Lunatic Age : August Cet album n'a strictement rien à voir avec les 3 précédents, que ce soit sur le fond ou sur la forme. Et ça tombe bien, je n'avais pas envie de passer en revue les différents symptômes et autres déconvenues, ayant marqué la trajectoire du combo Montpelliérain depuis ses débuts. Dix ans déjà, au moins, qu'ils sont sortis de l'ombre, et qu'ils se fraient un passage, un sillon, minuscule mais bel et bien vivant, en plein cœur du rock français, aussi hermétique, surfait, alternatif, et indépendant soit-il. Il n'y a que le travail, le talent et la passion qui paient dans ce bas-monde. Et l'acharnement, phalange après phalange, même si la route est longue. Risquer le tout pour le tout, serrer les dents, une dernière fois, quitte à se brûler les ailes. Et c'est exactement ça. Ils ont retenu la leçon, les bougres, et ne font plus semblant. D'aucuns parlent de "l'album de la maturité". Oui certes, à partir du moment où l'on n'a toujours pas réussi à inverser le cours du temps, forcément, l'argument est facile et tombe sous le sens. Donc, on jette. Direct au fond des chiottes.
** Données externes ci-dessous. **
Lemma rstrip_by_spec p s :
  exists post, s = rstrip_by p s ++ post /\
               Forall (fun c => p c = true) post /\
               (forall c r, rstrip_by p s = r ++ [c] -> p c = false).
Proof.
  unfold rstrip_by.
  destruct (lstrip_by_spec p (reverse s)) as (pre & Hs & Hpre & Hhd).
  exists (reverse pre). split_and!.
  - rewrite <- reverse_app, <- Hs. by rewrite reverse_involutive.
  - by apply Forall_reverse.
  - intros c r Hr. apply (Hhd c (reverse r)).
    apply (f_equal reverse) in Hr.
    rewrite reverse_involutive, reverse_snoc in Hr. done.
Qed.

Lemma rstrip_slash_spec s :
  exists post, s = rstrip_slash s ++ post /\ Forall (fun c => c = 47%N) post.
Proof.
  destruct (rstrip_by_spec (fun c => (c =? 47)%N) s) as (post & Hs & Hpost & _).
  exists post. split; [done|].
  eapply Forall_impl; [exact Hpost|]. intros c Hc. by apply N.eqb_eq in Hc.
Qed.

(** ** Domain containment *)

Lemma link_candidate_spec w base_domain x h v :
  link_candidate w base_domain x h = inr (Some v) ->
  exists full p,
    v = rstrip_slash full /\ urlparse w full = inr p /\
    scheme p ∈ HTTP_SCHEMES /\ netloc p = base_domain.
Proof.
  unfold link_candidate. destruct (existsb _ _); [done|].
  destruct (urljoin w x (strip h)) as [e|joined]; [done|].
  destruct (urlparse w (split_hash_0 joined)) as [e|p] eqn:Hp; [done|].
  destruct (bool_decide (scheme p ∈ HTTP_SCHEMES)) eqn:Hs; [|done].
  destruct (bool_decide (netloc p = base_domain)) eqn:Hn; [|done].
  simpl. intros [= <-].
  apply bool_decide_eq_true in Hs. apply bool_decide_eq_true in Hn.
  by exists (split_hash_0 joined), p.
Qed.

(** C3. When [urlparse] gives the same scheme and network location with
    and without trailing slashes, and the seed has scheme http or https,
    then the call returns a dictionary or ends with the exception of the
    robots check, and either way every URL ever put into the frontier (the
    normalized seed and every URL appended) has scheme http or https and
    the network location of the seed. *)
Theorem domain_containment (w : World) (start_url : str) (max_pages : Z)
    (parsed_uri : ParseResult) :
  (forall url p, urlparse w url = inr p ->
     exists p', urlparse w (rstrip_slash url) = inr p' /\
                scheme p' = scheme p /\ netloc p' = netloc p) ->
  urlparse w start_url = inr parsed_uri ->
  scheme parsed_uri ∈ HTTP_SCHEMES ->
  exists res st,
    returns w start_url max_pages res st /\
    ((exists d, res = Normal d) \/
     (exists e,
        res = Raise e /\
        robots_check_raised w
          (robots_setup w (scheme parsed_uri) (netloc parsed_uri)).1 st e)) /\
    forall x, x ∈ rstrip_slash start_url :: appends (trace st) ->
      exists p, urlparse w x = inr p /\
                scheme p ∈ HTTP_SCHEMES /\
                netloc p = netloc parsed_uri.
Proof.
  intros Hrstrip Hpr Hscheme.
  set (good := fun x => exists p, urlparse w x = inr p /\
                 scheme p ∈ HTTP_SCHEMES /\ netloc p = netloc parsed_uri).
  destruct (crawl_returns w (fun st => Forall good (appends (trace st)))
              start_url max_pages parsed_uri Hpr) as (st & Hall & _ & Hend).
  { destruct (initial_state_events w start_url max_pages parsed_uri)
      as (_ & _ & _ & -> & _). constructor. }
  { intros st x q es Hinv Hall Hq Hlt Hit.
    rewrite trace_run_events, appends_app. apply Forall_app. split; [done|].
    destruct (iteration_summary _ _ _ _ _ _ _ _ Hq Hit)
      as (_ & _ & _ & _ & _ & _ & _ & _ & _ & Hfresh & _).
    apply Forall_forall. intros v Hv.
    destruct (Hfresh v Hv) as [_ [h Hc]].
    apply link_candidate_spec in Hc as (full & p & -> & Hp & Hs & Hn).
    destruct (Hrstrip _ _ Hp) as (p' & Hp' & Hs' & Hn').
    exists p'. by rewrite Hs', Hn'. }
  assert (exists res st',
    returns w start_url max_pages res st' /\
    ((exists d, res = Normal d) \/
     (exists e,
        res = Raise e /\
        robots_check_raised w
          (robots_setup w (scheme parsed_uri) (netloc parsed_uri)).1 st' e)) /\
    appends (trace st') = appends (trace st)) as (res & st' & Hret & Hres & Ha).
  { destruct Hend as [[Hret _]|(e & Hret & Hraise)]; eexists _, _;
      (split; [exact Hret|]).
    - split; [left; by eexists|].
      by destruct (emit_print_events MsgCrawlDone st) as (_ & _ & _ & Ha & _).
    - split; [right; by exists e|done]. }
  exists res, st'. split; [exact Hret|]. split; [exact Hres|]. rewrite Ha.
  intros x [->|Hx]%elem_of_cons.
  - destruct (Hrstrip _ _ Hpr) as (p' & Hp' & Hs' & Hn').
    exists p'. by rewrite Hs', Hn'.
  - by apply (proj1 (Forall_forall _ _) Hall).
Qed.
Pas la peine de gueuler, j'ai déjà tiré la chasse.
Bref. Avec August, c'est comme s'il fallait remettre tous les compteurs à zéro, faire table rase du passé, et enclencher la vitesse supérieure. C'est une histoire qu'ils nous racontent, une chape de plomb qui nous tombe sur le coin de la gueule, un monde défiguré, croulant sous le poids de nos erreurs, qui s'ouvre sous nos pas, un tsunami d'émotions élastiques, chaotiques, fidèles et tragiques, irradiant de nos tripes, celles que l'on se taille au couteau pour se rappeler qu'on est toujours aussi seuls, et que la souffrance se déguste en silence. Une traînée de poudre, noire, légère, toxique, qui n'attendait que ça pour enfin embraser les foules, le ciel et la terre, sous l'orage. Et renaître de ses cendres, encore plus forts, conscients de la précarité de l'existence et de cette mascarade dans laquelle on se vautre tous allègrement, délicieusement cyniques, froids, délicatement sombres. Terriblement vivants. Ça saigne et ça fait mal. Ça brûle, ça palpite et ça trépigne d'impatience au creux des veines. Libérez enfin la bête, le manque, infernal, les larmes, les coups, les passions, destructrices. L'air que l'on respire est désormais chargé d'absences, lourdes, celles de nos fantômes qui nous hantent de jour comme de nuit, malades, mais aussi de nos désirs les plus fous, enfantés dans le doute et la peur, bercés pas nos angoisses ancestrales, et nos épaves, violentes, qui s'échouent dans les flaques de l'oubli. Tout ça pour rien. Si ce n'est se sentir vivants. Marche ou crève ma douleur, ce soir l'horizon nous appartient.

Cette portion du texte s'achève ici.